Let's just hope that "innovative financing at a global level," mentioned by him in his first ECOFIN speech means precisely the same as above: the "carbon tax", and not something else. After all, he thinks that it is "essential to aim at the end of cross-border company tax problem such as double taxation, lack of cross border loss relief and onerous transfer pricing rules". So even though he speaks against "uncooperative jurisdictions, including tax havens, and against bank secrecy", at the same time rules out taxation which would hamper EU competitiveness, such as an unilaterally imposed EU-only FTT (previously floated by that "new Frenchmen" Commissioner for financial services, M. Barnier), because as Semeta puts it, "Europe needs to boost competitiveness and growth as a core priority".

So it looks like this man is the last one in the entire E.C. to come up with Tobin (1978) "sand in the wheels" ideas: "The proper functioning of the internal market therefore lies at the very heart of my priorities ... reducing red tape and administrative burdens ... reduction of compliance costs and the definition of clear, simple rules, both in the direct and indirect tax areas ... the end of cross-border company tax problem such as double taxation ... citizens should also be freed from the tax obstacles they still suffer in cross border situations "... I suppose a Tobin tax would qualify for one! [source: http://ec.europa.eu/commission_2010-2014/semeta/headlines/speeches/2010/02/speech_1602b.pdf ]

Notice also that Mr.
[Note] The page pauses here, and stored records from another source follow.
Lemma buffer_loop_spec n : ∀ start end_, 0 ≤ start ≤ end_ → end_ < 2 ^ 38 →
  (∀ k, start ≤ k < end_ → is_Some (mapping m pt (VPN (k / 4096)))) →
  1 ≤ Z.of_nat n → (start < end_ → end_ / 4096 - start / 4096 + 2 ≤ Z.of_nat n) →
  ∃ cs, buffer_loop m pt n start end_ = Done (Some cs) ∧
    cs ≫= chunk_places = byte_place m pt <$> seqZ start (end_ - start) ∧
    Forall (λ c, 0 < chunk_len c) cs.
Proof.
  induction n as [|n IH]; intros start end_ Hse Hend Hmap H1 Hn; [lia|].
  cbn [buffer_loop]. destruct (Z.ltb_spec start end_) as [Hlt|Hge]; last first.
  { exists []. split; [done|]. replace (end_ - start) with 0 by lia. done. }
  destruct (Hmap start) as [q Hq]; [lia|].
  assert (Es : VirtAddr_from start = VA start).
  { unfold VirtAddr_from. rewrite mask_land by done. change VA_WIDTH_SV39 with 39. f_equal. apply Z.mod_small. lia. }
  assert (Ee : VirtAddr_from end_ = VA end_).
  { unfold VirtAddr_from. rewrite mask_land by done. change VA_WIDTH_SV39 with 39. f_equal. apply Z.mod_small. lia. }
  rewrite Es, Ee. change (VirtAddr_floor (VA start)) with (VPN (start / 4096)).
  destruct (translate_mapped a m pt path free used _ q S Hq) as [Ht _]. rewrite Ht, outcome_bind_Done.
  cbn [unwrap]. rewrite outcome_bind_Done. unfold VirtAddr_page_offset. cbn [va]. rewrite !page_offset_eq.
  assert (En : va (VirtAddr_of_page (VirtPageNum_step (VPN (start / 4096)))) = (start / 4096 + 1) * 4096).
  { unfold VirtAddr_of_page, VirtPageNum_step. cbn [va vpn]. rewrite (wrap_small 64 (start / 4096 + 1)) by dlia.
    rewrite Z.shiftl_mul_pow2 by done. change (2 ^ PAGE_SIZE_BITS) with 4096. apply wrap_small. dlia. }
  rewrite En. set (e := Z.min ((start / 4096 + 1) * 4096) end_).
  assert (He : start < e ≤ end_ ∧ e ≤ (start / 4096 + 1) * 4096) by (unfold e; dlia).
  assert (Eu : VirtAddr_usize (VA e) = e).
  { rewrite VirtAddr_usize_eq by (cbn [va]; lia). cbn [va]. destruct (Z.leb_spec (2 ^ 38) e); lia. }
  rewrite Eu.
  set (c := if e mod 4096 =? 0 then (PTE_ppn q, start mod 4096, PAGE_SIZE) else (PTE_ppn q, start mod 4096, e mod 4096)).
  assert (Ec : c = (PTE_ppn q, start mod 4096, start mod 4096 + (e - start))).
  { unfold c. change PAGE_SIZE with 4096. clearbody e. clear - He Hse.
    destruct (Z.eqb_spec (e mod 4096) 0) as [E|E]; f_equal; [|]. all: dlia. }
  rewrite Ec. destruct (Z.leb_spec (start mod 4096) (start mod 4096 + (e - start))); [|lia].
  cbn [assert_that]. rewrite outcome_bind_Done.
  destruct (IH e end_) as (cs & Hcs & Hpl & Hpos); [lia|done|intros k Hk; apply Hmap; lia|clear - Hn Hlt Hse; dlia| |].
  { intros Hee. specialize (Hn Hlt). assert (e / 4096 = start / 4096 + 1) by (unfold e in *; clear - Hee; dlia). lia. }
  rewrite Hcs. eexists. split; [reflexivity|]. split.
  - cbn [mbind list_bind]. change (list_bind _ _ chunk_places cs) with (cs ≫= chunk_places). rewrite Hpl.
    cbn [chunk_places]. replace (start mod 4096 + (e - start) - start mod 4096) with (e - start) by lia.
    rewrite (chunk_places_page m pt start e q) by (done || lia).
    replace (end_ - start) with ((e - start) + (end_ - e)) by lia. rewrite fmap_seqZ_app by lia.
    do 3 f_equal. lia.
  - constructor; [cbn; lia|done].
Qed.
End user_buffer.
Lemma map_framed_spec vs : ∀ a m pt path free used ar,
  pt_state a m (root_ppn pt) (pt_frames pt) path free used →
  map_type ar = Framed → perm_ok (map_perm ar) → NoDup vs → (∀ v, v ∈ vs → 0 ≤ vpn v < 2 ^ 27) →
  (∀ v, v ∈ vs → mapping m pt v = None) → (∀ v, v ∈ vs → v ∉ (data_frames ar).*1) →
  (3 * length vs ≤ size free)%nat →
  ∃ pt' ar' a' m' path' free' used' g,
    map_pages (mkMm a m) pt ar vs = Done (pt', ar', mkMm a' m') ∧
    pt_state a' m' (root_ppn pt') (pt_frames pt') path' free' used' ∧
    root_ppn pt' = root_ppn pt ∧ map_type ar' = Framed ∧ map_perm ar' = map_perm ar ∧ vpn_range ar' = vpn_range ar ∧
    (data_frames ar' ≡ₚ ((λ v, (v, mkTracker (g v) false)) <$> vs) ++ data_frames ar) ∧
    mapped_pages m m' pt pt' path' free (map_perm ar) vs g ∧
    (free' ⊆ free ∧ used' ∪ free' = used ∪ free ∧ (used ⊆ used' ∧ used' ⊆ used ∪ dom path' ∪ list_to_set (g <$> vs)) ∧ path ⊆ path' ∧ (size free ≤ size free' + 3 * length vs)%nat) ∧
    (∀ v, v ∈ vs → g v ∉ free') ∧
    (∀ r, r ∉ free → path !! r = None → m' !! r = m !! r ∧ path' !! r = None).
Proof.
  induction vs as [|v vs IH]; intros a m pt path free used ar S Ht Hperm Hnd Hr Hnone Hkeys Hfree.
  { exists pt, ar, a, m, path, free, used, (λ _, PPN 0). split; [done|]. split; [done|]. do 4 (split; [done|]).
    split; [done|]. split; [|split; [do 2 (split; [done|]); split; [split; [done|clear; set_solver]|split; [done|cbn; lia]]|split; [|done]]]; [split|]; intros w; intros; set_solver. }
  apply NoDup_cons in Hnd as [Hv Hnd]. cbn [length] in Hfree.
  cbn [map_pages]. unfold map_one. rewrite Ht. cbn [mm_alloc mm_mem].
  pose proof (frame_alloc_spec a m free used (ps_alloc _ _ _ _ _ _ _ S) (λ f Hf, proj1 (ps_free _ _ _ _ _ _ _ S f Hf))) as Ha.
  destruct (frame_alloc a m) as [[[[f|] a1] m1]|]; [|exfalso|done].
  2:{ destruct Ha as (-> & _). rewrite size_empty in Hfree. lia. }
  destruct Ha as (Hff & Hnodrop & -> & I1).
  destruct (alloc_outside a m _ _ path free used f a1 S Hff I1) as [S1 Hfp].
  repeat (rewrite outcome_bind_Done || cbn [unwrap]).
  destruct (bt_insert_new v f (data_frames ar)) as (fs & Hbt & Hperm_fs); [apply Hkeys; by left|].
  rewrite Hbt. cbn [drop_old]. repeat (rewrite outcome_bind_Done || cbn [mret outcome_ret]).
  set (ar1 := mkArea (vpn_range ar) fs Framed (map_perm ar) (section_type ar)).
  assert (Hsz : (size (free ∖ {[ft_ppn f]}) = size free - 1)%nat) by (rewrite size_difference, size_singleton by set_solver; done).
  destruct (ps_free _ _ _ _ _ _ _ S _ Hff) as [_ Hfr].
  assert (Hvr : 0 ≤ vpn v < 2 ^ 27) by (apply Hr; by left).
  pose proof (ps_tree _ _ _ _ _ _ _ S) as T.
  assert (Hmap1 : ∀ w, mapping (<[ft_ppn f := zero_page]> m) pt w = mapping m pt w).
  { intros w. apply (outside_mapping m _ (root_ppn pt) path T); [apply S1| |done].
    intros p x Hp. rewrite lookup_insert_ne; [done|]. congruence. }
  pose proof (PageTable_map_spec a1 _ pt path _ _ v (ft_ppn f) (map_perm ar) S1 Hvr Hfr Hperm ltac:(lia)) as Hm.
  rewrite Hmap1, Hnone in Hm by by left.
  destruct Hm as (pt2 & a2 & m2 & path2 & free2 & used2 & Hmap & Hroot & S2 & Hmap2 & Hfr2 & Hsub2 & Hun2 & Hus2 & Hpp2 & Hdp2 & Hcount).
  unfold pt_map. cbn [mm_alloc mm_mem]. change (map_perm ar1) with (map_perm ar). rewrite Hmap. repeat (rewrite outcome_bind_Done || cbn [mret outcome_ret]).
  destruct (IH a2 m2 pt2 path2 free2 used2 ar1 S2)
    as (pt' & ar' & a' & m' & path' & free' & used' & g & Hrun & S' & Hroot' & Ht' & Hpe & Hrg & Hdf & Hmp & (Hsub & Hun' & Hus' & Hpp' & Hcnt') & Hgf & Hout).
  { reflexivity. }
  { exact Hperm. }
  { exact Hnd. }
  { intros w Hw. apply Hr. by right. }
  { intros w Hw. rewrite Hmap2 by (apply Hr; by right). rewrite decide_False by congruence.
    rewrite Hmap1. apply Hnone. by right. }
  { intros w Hw Hin. cbn [data_frames ar1] in Hin. rewrite Hperm_fs in Hin. cbn in Hin.
    apply elem_of_cons in Hin as [->|Hin]; [done|]. apply (Hkeys w); [by right|done]. }
  { lia. }
  assert (Hf2 : ft_ppn f ∉ free2 ∧ path2 !! ft_ppn f = None).
  { split; [set_solver|]. apply not_elem_of_dom. intros Hin%Hdp2. apply not_elem_of_dom in Hfp. set_solver. }
  destruct (Hout (ft_ppn f)) as [Hm'f Hp'f]; [apply Hf2..|].
  assert (Hm2f : m2 !! ft_ppn f = Some zero_page).
  { rewrite Hfr2; [by rewrite lookup_insert_eq|set_solver|done]. }
  set (g' := λ w, if decide (w = v) then ft_ppn f else g w).
  assert (Hg'v : g' v = ft_ppn f) by (unfold g'; by rewrite decide_True).
  assert (Hg' : ∀ w, w ∈ vs → g' w = g w) by (intros w Hw; unfold g'; rewrite decide_False; [done|congruence]).
  exists pt', ar', a', m', path', free', used', g'. split; [exact Hrun|]. split; [done|].
  split; [congruence|]. do 3 (split; [done|]). split; [|split; [|split; [|split]]].
  - rewrite Hdf. cbn [data_frames ar1 fmap list_fmap]. rewrite Hg'v, Hperm_fs.
    assert (((λ w, (w, mkTracker (g' w) false)) <$> vs) = ((λ w, (w, mkTracker (g w) false)) <$> vs)) as ->.
    { apply list_fmap_ext. intros i w Hw. cbn. rewrite Hg'; [done|]. by eapply list_elem_of_lookup_2. }
    assert (f = mkTracker (ft_ppn f) false) as <- by (clear - Hnodrop; destruct f; cbn in *; congruence).
    by rewrite <- Permutation_middle.
  - split.
    + intros w Hw. rewrite (mp_mapping _ _ _ _ _ _ _ _ _ Hmp w Hw), Hmap2, Hmap1 by done.
      change (map_perm ar1) with (map_perm ar).
      destruct (decide (w ∈ vs)) as [Hin|Hin].
      * rewrite (decide_True (P := w ∈ v :: vs)) by by right. by rewrite Hg'.
      * destruct (decide (w = v)) as [->|Hne].
        -- rewrite decide_True by by left. by rewrite Hg'v.
        -- by rewrite decide_False by (rewrite not_elem_of_cons; done).
    + intros w [->|Hw]%elem_of_cons.
      * rewrite Hg'v. done.
      * rewrite Hg' by done. destruct (mp_fresh _ _ _ _ _ _ _ _ _ Hmp w Hw) as [Hg1 Hg2]. split; [set_solver|done].
    + intros w1 w2 [->|H1]%elem_of_cons [->|H2]%elem_of_cons; rewrite ?Hg'v, ?Hg' by done; intros E; [done| | |].
      * destruct (mp_fresh _ _ _ _ _ _ _ _ _ Hmp w2 H2) as [Hg1 _]. rewrite <- E in Hg1. by destruct Hf2.
      * destruct (mp_fresh _ _ _ _ _ _ _ _ _ Hmp w1 H1) as [Hg1 _]. rewrite E in Hg1. by destruct Hf2.
      * by apply (mp_inj _ _ _ _ _ _ _ _ _ Hmp).
    + intros w [->|Hw]%elem_of_cons; [rewrite Hg'v; congruence|]. rewrite Hg' by done.
      by apply (mp_zero _ _ _ _ _ _ _ _ _ Hmp).
  - split; [clear - Hsub Hsub2; set_solver|]. split; [by rewrite Hun', Hun2, take_one|].
    split; [split; [clear - Hus' Hus2; set_solver|]|split; [by transitivity path2|cbn [length]; lia]].
    cbn [fmap list_fmap list_to_set]. rewrite Hg'v. rewrite (list_fmap_ext g' g vs) by (intros j w Hw; apply Hg'; by eapply list_elem_of_lookup_2).
    apply subseteq_dom in Hpp'. clear - Hus' Hus2 Hpp'. set_solver.
  - intros w [->|Hw]%elem_of_cons; [rewrite Hg'v; clear - Hsub Hf2; set_solver|]. rewrite Hg' by done. by apply Hgf.
  - intros r Hrf Hrp. assert (Hr2 : r ∉ free2 ∧ path2 !! r = None).
    { split; [set_solver|]. apply not_elem_of_dom. intros Hin%Hdp2. apply not_elem_of_dom in Hrp. set_solver. }
    destruct (Hout r) as [Hm Hp']; [apply Hr2..|]. split; [|done]. rewrite Hm, Hfr2; [|set_solver|done].
    rewrite lookup_insert_ne; [done|]. intros <-. done.
Qed.
(** Removing a key that the map has once. *)
Lemma bt_remove_in k f l l0 : NoDup l.*1 → l ≡ₚ (k, f) :: l0 →
  ∃ l', bt_remove k l = (Some f, l') ∧ l' ≡ₚ l0.
Proof.
  intros Hnd Hp. assert (Hin : (k, f) ∈ l) by (rewrite Hp; by left).
  cut (∃ l', bt_remove k l = (Some f, l') ∧ l ≡ₚ (k, f) :: l').
  { intros (l' & Hl & Hp'). exists l'. split; [done|]. apply (Permutation_cons_inv (a := (k, f))). by rewrite <- Hp', <- Hp. }
  clear Hp l0. induction l as [|[k' f'] l IH]; [by apply not_elem_of_nil in Hin|].
  cbn [fmap list_fmap fst] in Hnd. apply NoDup_cons in Hnd as [Hk Hnd]. cbn [bt_remove].
  apply elem_of_cons in Hin as [[= <- <-]|Hin]; [rewrite Z.eqb_refl; by eexists|].
  destruct (Z.eqb_spec (vpn k) (vpn k')) as [E|_].
  { exfalso. apply Hk. apply list_elem_of_fmap. exists (k, f). split; [|done]. cbn. destruct k, k'; cbn in E; congruence. }
  destruct (IH Hnd Hin) as (l' & -> & Hp). eexists. split; [done|]. rewrite Hp. apply Permutation_swap.
Qed.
Semeta used to be Lithuania's Finance Minister (twice, from Dec 2008 to Jun 2009, and from Feb 1997 to Jun 1999), and the country "has established a rather attractive tax regime for share transfers", including total lack of any burdens on share transfers, not only transaction taxes ("Lithuania does not apply transfer taxes to the transfer of shares in Lithuanian companies."), but any other fees or levies or duties ("Since it is sufficient to execute the share transfer by a simple written agreement, parties to a transaction do not incur notary fees. Further, in terms of VAT, the share transfer is regarded as a VAT-exempt transaction.") [source: http://www.sorainen.com/file.php?17332 ]

Given the above prediction, now use the trusted "reverse method" and conclude that it will be M. Barnier (the pro-Tobin Frenchman responsible for [destroying the] financial services, with whom Semeta is forced to cooperate), who will prevail in the end, and the EU will scrap what can indeed work, i.e. the carbon tax, in favor of what wins votes in a recession for some neosocialists, embarking on an unilateral socioeconomic experiment which already failed in many countries such as Sweden... In an uncertain world, that guess is just as good as the previous, rational one;) Even black swans can sometimes go red... ( http://en.wikipedia.org/wiki/Black_..._Ten_Principles_for_a_Black_Swan_Robust_World ).
 
European Union budget rules are applied adequately says ECB's Governing Council member Vitor Constancio.

http://www.iii.co.uk/news/?type=afxnews&articleid=7778481&subject=economic&action=article

[...] Constancio appeared cool to the idea of a international tax on financial transactions as a tool to prevent future financial market crises.
He said such a levy would be immediately passed on to banks' customers via increased fees and that there were better ways of making sure banks did not take excessive risks.
 
CBO Warns Obama's Proposed Bank Fee Could End Up Costing Consumers:

http://blogs.abcnews.com/politicalp...-bank-fee-could-end-up-costing-consumers.html

"President Obama's proposed fee on the country's biggest banks receiving taxpayer bailout money would ultimately result in costs to the firms' customers, employees, and investors, a non-partisan Congressional watchdog said today."

"But the Congressional Budget Office today warned that "the ultimate cost of a tax or fee is not necessarily borne by the entity that writes the check to the government."

"The cost of the proposed fee would ultimately be borne to varying degrees by an institution's customers, employees, and investors," the CBO said today in a letter to Sen. Chuck Grassley.